START Given data
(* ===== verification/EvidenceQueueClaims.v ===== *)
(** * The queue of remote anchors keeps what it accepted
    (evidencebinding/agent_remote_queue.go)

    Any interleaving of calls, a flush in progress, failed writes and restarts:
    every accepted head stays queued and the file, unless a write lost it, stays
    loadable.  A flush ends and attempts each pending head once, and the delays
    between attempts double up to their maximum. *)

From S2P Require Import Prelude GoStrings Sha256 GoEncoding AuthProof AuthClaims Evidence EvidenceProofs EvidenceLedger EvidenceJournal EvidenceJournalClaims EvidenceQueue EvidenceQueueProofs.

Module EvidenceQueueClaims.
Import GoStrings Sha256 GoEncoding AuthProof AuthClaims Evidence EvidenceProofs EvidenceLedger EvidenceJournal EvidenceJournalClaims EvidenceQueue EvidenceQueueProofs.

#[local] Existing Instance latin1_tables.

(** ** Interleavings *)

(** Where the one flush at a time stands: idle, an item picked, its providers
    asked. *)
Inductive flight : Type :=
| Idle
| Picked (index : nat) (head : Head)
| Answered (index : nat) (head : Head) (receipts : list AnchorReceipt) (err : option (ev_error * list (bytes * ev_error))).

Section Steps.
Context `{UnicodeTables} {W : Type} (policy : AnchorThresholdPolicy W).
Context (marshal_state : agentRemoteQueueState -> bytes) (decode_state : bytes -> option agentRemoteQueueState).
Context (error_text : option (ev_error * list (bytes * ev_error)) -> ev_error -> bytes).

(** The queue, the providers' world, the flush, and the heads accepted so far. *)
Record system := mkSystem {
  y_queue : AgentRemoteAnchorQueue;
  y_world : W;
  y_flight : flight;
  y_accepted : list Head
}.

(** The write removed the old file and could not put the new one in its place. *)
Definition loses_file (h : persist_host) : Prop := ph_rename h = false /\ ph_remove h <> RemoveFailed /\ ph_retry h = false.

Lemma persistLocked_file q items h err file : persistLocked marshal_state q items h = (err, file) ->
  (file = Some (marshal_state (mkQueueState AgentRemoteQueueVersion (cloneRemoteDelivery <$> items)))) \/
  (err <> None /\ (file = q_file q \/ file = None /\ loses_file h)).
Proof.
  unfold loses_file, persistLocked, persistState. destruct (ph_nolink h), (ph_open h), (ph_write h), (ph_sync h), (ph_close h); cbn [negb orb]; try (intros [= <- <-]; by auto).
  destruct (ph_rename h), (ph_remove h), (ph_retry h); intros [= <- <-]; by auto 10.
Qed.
END Given data
START Given data
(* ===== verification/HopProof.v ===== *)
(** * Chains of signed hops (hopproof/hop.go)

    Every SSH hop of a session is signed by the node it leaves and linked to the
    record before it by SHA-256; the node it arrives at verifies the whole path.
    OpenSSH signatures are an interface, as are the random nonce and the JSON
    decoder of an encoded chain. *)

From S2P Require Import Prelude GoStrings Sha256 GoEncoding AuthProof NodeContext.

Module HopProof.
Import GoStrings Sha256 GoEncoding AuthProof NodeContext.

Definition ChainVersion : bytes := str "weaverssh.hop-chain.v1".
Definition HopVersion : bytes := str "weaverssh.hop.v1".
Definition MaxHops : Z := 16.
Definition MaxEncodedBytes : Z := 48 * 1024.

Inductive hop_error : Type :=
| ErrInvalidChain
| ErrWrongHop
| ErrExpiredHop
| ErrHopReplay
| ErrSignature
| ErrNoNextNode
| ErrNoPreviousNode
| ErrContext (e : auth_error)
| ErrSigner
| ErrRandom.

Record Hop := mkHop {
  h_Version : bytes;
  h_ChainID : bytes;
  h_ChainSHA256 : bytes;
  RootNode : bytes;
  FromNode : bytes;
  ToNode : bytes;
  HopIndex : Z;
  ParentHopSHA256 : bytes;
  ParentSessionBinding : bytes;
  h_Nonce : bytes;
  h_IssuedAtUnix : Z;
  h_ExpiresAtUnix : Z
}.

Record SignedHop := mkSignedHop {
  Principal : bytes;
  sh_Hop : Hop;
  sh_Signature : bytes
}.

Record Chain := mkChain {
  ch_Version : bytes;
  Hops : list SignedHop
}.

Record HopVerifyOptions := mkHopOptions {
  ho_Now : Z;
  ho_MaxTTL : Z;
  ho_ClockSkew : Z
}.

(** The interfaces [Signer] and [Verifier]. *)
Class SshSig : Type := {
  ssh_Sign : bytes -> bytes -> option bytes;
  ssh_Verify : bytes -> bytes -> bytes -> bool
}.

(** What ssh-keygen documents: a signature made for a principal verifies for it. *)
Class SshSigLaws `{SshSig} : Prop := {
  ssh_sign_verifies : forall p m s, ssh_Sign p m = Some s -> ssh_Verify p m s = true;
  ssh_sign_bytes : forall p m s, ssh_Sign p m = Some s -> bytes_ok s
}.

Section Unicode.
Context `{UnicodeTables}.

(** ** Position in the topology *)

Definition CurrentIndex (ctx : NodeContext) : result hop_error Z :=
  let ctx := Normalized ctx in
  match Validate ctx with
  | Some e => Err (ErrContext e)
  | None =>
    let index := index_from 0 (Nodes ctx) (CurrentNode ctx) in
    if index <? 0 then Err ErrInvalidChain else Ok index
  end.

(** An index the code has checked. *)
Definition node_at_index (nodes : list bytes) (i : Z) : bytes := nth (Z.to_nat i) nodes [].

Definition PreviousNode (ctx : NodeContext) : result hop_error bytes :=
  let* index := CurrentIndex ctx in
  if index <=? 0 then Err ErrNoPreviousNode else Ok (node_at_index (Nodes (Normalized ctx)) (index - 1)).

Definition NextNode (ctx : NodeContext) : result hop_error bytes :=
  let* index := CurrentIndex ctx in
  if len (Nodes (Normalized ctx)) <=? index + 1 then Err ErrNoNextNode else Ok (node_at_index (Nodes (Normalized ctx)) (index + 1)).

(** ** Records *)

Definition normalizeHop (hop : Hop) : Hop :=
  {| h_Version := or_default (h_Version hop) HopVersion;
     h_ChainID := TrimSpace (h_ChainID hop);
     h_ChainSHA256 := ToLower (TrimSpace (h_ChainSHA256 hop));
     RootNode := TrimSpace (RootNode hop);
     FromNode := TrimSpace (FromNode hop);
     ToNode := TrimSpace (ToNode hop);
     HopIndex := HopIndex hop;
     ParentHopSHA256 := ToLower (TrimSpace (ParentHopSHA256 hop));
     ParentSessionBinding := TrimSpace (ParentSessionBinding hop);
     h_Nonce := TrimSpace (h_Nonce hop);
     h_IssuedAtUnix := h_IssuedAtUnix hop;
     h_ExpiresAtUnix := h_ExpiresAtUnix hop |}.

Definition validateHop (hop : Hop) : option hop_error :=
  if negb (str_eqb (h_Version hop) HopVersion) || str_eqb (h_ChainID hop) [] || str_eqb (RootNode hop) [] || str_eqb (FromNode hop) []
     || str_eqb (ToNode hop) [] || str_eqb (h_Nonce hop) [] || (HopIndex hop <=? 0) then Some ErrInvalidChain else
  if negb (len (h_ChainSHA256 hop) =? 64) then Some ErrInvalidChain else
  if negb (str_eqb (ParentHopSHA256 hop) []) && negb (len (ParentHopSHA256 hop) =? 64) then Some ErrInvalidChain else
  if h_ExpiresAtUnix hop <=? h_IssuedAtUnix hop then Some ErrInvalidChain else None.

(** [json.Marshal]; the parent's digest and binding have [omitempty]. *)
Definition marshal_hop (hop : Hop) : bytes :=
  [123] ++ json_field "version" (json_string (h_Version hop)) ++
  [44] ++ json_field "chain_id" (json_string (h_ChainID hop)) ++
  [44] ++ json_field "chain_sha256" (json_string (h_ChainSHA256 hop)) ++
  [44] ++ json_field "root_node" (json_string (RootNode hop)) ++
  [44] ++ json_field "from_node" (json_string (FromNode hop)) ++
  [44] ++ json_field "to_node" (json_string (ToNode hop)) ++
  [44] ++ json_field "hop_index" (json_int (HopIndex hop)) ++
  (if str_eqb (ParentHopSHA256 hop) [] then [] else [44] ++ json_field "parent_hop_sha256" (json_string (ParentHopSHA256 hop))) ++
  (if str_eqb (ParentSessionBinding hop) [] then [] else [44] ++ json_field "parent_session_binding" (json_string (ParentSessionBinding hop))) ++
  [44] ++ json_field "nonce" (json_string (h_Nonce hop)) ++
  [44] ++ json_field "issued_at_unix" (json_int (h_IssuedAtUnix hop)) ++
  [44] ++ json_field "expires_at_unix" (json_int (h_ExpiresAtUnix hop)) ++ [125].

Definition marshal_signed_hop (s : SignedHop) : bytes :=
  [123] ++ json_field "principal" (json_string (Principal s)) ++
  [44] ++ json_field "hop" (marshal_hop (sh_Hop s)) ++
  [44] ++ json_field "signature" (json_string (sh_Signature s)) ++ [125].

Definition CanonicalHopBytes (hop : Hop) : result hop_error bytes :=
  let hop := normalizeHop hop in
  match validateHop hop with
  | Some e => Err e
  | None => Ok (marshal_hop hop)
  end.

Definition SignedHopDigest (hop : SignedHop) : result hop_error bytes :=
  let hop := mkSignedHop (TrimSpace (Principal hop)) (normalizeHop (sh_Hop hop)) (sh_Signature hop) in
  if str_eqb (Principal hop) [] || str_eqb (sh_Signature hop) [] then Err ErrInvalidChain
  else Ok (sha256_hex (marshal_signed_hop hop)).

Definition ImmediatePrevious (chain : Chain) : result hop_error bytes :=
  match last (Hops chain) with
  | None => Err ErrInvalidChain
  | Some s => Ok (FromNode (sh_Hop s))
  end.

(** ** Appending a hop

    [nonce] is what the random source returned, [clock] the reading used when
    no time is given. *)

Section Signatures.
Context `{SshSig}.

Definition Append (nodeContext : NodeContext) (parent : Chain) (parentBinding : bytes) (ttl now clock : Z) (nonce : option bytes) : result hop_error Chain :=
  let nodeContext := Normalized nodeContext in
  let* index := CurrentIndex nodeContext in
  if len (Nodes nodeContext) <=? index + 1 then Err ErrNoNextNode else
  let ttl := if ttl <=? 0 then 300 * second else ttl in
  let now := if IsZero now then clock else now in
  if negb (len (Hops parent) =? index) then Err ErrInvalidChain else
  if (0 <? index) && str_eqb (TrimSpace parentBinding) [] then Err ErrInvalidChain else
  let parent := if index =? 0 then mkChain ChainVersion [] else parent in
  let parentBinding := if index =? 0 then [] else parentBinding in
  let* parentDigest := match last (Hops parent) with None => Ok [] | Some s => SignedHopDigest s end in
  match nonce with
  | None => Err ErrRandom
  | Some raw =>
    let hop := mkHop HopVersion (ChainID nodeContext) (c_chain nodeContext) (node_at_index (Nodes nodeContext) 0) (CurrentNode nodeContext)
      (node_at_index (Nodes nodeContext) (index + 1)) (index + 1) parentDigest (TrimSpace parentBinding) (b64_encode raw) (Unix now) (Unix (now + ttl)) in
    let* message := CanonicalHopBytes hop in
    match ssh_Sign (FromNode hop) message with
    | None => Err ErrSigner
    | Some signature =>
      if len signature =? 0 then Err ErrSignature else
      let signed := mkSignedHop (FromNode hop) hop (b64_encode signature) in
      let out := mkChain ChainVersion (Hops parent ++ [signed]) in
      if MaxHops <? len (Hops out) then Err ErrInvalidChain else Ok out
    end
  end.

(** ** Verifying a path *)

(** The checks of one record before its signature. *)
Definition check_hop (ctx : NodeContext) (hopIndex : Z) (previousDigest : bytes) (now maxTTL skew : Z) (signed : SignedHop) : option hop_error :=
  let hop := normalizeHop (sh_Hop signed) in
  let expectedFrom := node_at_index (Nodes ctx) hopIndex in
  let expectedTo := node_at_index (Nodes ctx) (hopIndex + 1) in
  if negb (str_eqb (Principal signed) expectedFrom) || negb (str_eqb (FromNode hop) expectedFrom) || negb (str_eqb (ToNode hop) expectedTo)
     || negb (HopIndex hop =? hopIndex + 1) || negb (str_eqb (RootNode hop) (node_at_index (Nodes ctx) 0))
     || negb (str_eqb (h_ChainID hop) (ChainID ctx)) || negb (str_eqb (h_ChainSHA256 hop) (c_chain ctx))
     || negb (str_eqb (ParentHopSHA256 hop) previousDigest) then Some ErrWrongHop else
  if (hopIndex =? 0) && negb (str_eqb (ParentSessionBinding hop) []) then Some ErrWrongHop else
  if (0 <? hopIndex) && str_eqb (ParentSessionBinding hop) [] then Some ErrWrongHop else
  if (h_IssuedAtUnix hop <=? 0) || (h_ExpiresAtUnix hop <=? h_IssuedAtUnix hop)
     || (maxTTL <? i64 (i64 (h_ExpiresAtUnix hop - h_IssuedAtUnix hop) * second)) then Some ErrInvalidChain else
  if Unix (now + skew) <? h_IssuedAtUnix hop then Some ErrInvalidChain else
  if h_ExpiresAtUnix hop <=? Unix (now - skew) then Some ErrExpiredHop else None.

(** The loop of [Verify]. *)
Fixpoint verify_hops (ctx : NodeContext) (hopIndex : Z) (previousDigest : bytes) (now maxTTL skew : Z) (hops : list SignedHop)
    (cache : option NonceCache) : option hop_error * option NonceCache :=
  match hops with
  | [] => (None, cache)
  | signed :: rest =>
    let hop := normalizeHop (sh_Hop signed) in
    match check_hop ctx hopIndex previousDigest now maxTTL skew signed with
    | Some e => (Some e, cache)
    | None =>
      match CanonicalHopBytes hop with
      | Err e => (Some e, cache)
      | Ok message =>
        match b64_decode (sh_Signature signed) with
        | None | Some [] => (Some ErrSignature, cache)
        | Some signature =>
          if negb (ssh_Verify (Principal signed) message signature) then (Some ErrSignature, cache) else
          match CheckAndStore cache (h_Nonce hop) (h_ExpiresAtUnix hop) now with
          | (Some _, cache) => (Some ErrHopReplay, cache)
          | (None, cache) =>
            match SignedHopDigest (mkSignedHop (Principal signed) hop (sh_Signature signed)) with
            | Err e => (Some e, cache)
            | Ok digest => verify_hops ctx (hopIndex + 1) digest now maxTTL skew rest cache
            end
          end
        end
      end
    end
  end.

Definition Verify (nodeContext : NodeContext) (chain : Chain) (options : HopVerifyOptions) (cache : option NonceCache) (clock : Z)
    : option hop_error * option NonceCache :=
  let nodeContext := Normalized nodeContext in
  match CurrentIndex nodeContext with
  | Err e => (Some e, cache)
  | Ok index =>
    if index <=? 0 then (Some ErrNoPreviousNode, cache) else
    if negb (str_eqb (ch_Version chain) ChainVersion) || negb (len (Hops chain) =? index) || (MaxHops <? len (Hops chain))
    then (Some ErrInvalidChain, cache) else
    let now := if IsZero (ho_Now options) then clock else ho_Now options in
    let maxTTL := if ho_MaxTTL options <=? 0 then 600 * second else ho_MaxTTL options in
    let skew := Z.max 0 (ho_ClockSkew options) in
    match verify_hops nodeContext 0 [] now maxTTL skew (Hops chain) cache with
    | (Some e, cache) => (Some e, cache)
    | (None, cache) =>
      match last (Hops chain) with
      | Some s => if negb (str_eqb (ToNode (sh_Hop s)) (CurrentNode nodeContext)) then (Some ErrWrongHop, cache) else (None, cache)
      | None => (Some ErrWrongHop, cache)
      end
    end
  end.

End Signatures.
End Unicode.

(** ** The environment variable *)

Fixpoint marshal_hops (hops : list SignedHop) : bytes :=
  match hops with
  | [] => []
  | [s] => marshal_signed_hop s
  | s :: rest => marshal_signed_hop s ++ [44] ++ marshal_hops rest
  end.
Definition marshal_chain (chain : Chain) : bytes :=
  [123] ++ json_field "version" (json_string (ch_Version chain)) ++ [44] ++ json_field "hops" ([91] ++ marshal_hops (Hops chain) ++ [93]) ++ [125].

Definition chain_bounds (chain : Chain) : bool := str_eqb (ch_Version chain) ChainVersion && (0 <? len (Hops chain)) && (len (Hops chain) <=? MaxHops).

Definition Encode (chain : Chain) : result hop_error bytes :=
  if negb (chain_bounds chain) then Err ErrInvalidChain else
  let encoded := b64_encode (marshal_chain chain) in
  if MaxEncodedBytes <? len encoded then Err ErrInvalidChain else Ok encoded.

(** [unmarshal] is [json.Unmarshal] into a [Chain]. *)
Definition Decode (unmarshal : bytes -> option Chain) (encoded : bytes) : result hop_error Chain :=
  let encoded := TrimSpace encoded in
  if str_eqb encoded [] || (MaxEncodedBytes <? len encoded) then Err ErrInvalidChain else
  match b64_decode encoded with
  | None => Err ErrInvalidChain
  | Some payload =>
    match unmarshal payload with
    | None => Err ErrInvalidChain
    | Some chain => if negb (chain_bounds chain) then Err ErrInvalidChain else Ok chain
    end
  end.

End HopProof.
END Given data
START Given data
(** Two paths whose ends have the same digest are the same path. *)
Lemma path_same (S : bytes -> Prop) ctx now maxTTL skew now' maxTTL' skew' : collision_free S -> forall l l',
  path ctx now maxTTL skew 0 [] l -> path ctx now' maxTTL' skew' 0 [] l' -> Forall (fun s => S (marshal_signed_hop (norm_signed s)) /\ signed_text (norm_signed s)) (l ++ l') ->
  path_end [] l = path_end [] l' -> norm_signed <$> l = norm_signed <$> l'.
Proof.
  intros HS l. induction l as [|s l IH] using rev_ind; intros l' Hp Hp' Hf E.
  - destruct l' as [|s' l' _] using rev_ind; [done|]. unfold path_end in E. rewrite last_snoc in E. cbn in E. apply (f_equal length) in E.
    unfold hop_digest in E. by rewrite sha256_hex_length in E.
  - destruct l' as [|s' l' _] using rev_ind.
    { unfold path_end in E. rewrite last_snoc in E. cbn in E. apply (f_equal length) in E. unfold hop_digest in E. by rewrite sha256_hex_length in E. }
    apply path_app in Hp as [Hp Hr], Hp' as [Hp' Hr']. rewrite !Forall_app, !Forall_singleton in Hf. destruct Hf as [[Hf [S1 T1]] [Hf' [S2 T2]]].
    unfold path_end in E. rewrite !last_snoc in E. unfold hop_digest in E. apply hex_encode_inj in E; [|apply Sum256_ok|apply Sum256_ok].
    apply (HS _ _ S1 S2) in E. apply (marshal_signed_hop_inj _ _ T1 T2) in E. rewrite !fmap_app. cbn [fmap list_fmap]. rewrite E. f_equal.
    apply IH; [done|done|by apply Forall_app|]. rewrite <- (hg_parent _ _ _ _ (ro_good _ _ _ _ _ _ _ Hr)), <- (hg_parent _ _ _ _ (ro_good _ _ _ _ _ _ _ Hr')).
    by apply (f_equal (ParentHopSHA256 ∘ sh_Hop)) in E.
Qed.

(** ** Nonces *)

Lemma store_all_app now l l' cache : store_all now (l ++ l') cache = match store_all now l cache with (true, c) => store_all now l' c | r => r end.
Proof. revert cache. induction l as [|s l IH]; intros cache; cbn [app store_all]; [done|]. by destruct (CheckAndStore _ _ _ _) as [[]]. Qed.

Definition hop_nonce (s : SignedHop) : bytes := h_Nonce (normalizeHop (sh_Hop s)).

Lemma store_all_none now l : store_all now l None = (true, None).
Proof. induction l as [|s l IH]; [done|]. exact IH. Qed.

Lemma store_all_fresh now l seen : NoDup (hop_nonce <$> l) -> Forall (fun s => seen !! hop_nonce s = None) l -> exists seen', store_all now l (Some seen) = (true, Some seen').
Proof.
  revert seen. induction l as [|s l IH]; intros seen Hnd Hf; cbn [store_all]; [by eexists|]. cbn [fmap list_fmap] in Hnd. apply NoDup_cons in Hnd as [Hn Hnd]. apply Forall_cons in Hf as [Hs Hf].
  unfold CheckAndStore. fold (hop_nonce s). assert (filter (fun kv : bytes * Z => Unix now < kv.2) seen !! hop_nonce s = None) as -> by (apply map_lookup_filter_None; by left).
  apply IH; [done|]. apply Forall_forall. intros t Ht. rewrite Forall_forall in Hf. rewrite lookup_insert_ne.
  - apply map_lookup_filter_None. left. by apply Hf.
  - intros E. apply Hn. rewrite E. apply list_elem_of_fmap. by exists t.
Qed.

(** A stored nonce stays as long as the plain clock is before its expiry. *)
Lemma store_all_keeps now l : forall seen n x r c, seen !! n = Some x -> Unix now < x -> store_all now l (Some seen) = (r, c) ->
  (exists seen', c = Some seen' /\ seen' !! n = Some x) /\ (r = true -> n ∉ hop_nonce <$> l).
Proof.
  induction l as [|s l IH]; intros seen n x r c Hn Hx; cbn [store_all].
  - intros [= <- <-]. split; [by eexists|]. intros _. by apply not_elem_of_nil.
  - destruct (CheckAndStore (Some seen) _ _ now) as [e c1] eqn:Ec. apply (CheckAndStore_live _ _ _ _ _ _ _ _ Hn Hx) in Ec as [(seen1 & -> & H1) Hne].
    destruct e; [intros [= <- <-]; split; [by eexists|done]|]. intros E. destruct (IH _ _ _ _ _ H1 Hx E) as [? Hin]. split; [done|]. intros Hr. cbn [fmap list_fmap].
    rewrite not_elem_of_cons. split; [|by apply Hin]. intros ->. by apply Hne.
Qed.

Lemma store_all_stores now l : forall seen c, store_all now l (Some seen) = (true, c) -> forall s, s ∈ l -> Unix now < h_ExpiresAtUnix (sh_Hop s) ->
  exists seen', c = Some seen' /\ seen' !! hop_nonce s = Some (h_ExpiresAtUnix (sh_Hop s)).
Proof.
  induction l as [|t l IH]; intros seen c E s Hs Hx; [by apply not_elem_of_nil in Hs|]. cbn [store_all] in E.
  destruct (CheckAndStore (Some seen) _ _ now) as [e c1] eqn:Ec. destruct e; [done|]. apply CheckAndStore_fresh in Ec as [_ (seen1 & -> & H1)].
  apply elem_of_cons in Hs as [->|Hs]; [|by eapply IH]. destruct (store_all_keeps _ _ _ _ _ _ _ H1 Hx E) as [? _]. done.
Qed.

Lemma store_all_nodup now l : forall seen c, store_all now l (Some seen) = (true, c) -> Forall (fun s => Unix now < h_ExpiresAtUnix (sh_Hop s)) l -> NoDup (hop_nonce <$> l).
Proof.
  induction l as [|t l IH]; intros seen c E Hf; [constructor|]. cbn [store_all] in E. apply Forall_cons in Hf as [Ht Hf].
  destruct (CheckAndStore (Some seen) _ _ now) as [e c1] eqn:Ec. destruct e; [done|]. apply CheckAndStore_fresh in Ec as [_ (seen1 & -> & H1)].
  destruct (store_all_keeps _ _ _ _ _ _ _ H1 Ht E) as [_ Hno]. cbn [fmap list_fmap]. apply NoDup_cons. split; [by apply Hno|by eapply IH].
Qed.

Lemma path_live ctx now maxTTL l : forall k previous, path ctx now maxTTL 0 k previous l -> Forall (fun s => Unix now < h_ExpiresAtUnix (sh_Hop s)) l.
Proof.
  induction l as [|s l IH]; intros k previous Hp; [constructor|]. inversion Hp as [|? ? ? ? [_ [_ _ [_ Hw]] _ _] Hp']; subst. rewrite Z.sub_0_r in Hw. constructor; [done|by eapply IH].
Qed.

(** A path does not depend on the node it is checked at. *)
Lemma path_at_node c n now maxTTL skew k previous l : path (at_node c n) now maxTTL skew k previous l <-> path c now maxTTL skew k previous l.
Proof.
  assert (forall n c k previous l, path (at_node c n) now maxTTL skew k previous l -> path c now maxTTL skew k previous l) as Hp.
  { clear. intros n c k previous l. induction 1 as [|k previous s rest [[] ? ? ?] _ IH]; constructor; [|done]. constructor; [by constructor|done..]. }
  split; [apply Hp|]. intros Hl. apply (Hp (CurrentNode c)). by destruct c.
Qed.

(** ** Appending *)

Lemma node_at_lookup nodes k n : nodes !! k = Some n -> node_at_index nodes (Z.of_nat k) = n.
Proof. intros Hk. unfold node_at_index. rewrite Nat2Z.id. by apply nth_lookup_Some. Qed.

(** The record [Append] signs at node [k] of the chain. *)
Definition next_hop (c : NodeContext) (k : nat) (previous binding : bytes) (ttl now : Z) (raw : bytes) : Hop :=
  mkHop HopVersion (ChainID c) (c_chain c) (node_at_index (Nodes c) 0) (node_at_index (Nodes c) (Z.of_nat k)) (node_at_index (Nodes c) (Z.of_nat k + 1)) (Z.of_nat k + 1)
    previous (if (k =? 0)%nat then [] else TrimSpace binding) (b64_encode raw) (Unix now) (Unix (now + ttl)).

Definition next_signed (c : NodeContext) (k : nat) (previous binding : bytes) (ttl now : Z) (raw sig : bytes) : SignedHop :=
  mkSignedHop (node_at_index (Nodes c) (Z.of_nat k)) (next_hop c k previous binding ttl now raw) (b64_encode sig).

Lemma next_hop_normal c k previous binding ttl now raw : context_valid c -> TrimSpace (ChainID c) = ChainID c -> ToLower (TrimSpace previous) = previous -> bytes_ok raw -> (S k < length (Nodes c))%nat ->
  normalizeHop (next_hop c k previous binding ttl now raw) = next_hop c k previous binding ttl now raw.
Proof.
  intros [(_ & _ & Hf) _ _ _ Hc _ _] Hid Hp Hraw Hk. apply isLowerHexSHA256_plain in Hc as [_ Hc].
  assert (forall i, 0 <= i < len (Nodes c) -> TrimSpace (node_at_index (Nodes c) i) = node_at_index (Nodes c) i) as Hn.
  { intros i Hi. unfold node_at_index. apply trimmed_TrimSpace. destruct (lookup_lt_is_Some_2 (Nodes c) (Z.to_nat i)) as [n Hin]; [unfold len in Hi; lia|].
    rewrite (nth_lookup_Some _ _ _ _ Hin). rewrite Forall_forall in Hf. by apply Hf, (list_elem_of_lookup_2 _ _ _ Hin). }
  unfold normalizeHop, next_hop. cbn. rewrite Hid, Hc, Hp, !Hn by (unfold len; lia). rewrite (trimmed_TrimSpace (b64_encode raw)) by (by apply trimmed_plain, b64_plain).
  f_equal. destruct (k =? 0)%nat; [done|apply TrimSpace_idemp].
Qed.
END Given data
- _What you will do_
Reproduce the lines of the entries above from the one with "(h_ChainID hop)) ++" to the one with "(h_IssuedAtUnix hop)) ++", both included, exactly and without any other line.

- _Solution for this exercise_
  [44] ++ json_field "chain_id" (json_string (h_ChainID hop)) ++
  [44] ++ json_field "chain_sha256" (json_string (h_ChainSHA256 hop)) ++
  [44] ++ json_field "root_node" (json_string (RootNode hop)) ++
  [44] ++ json_field "from_node" (json_string (FromNode hop)) ++
  [44] ++ json_field "to_node" (json_string (ToNode hop)) ++
  [44] ++ json_field "hop_index" (json_int (HopIndex hop)) ++
  (if str_eqb (ParentHopSHA256 hop) [] then [] else [44] ++ json_field "parent_hop_sha256" (json_string (ParentHopSHA256 hop))) ++
  (if str_eqb (ParentSessionBinding hop) [] then [] else [44] ++ json_field "parent_session_binding" (json_string (ParentSessionBinding hop))) ++
  [44] ++ json_field "nonce" (json_string (h_Nonce hop)) ++
  [44] ++ json_field "issued_at_unix" (json_int (h_IssuedAtUnix hop)) ++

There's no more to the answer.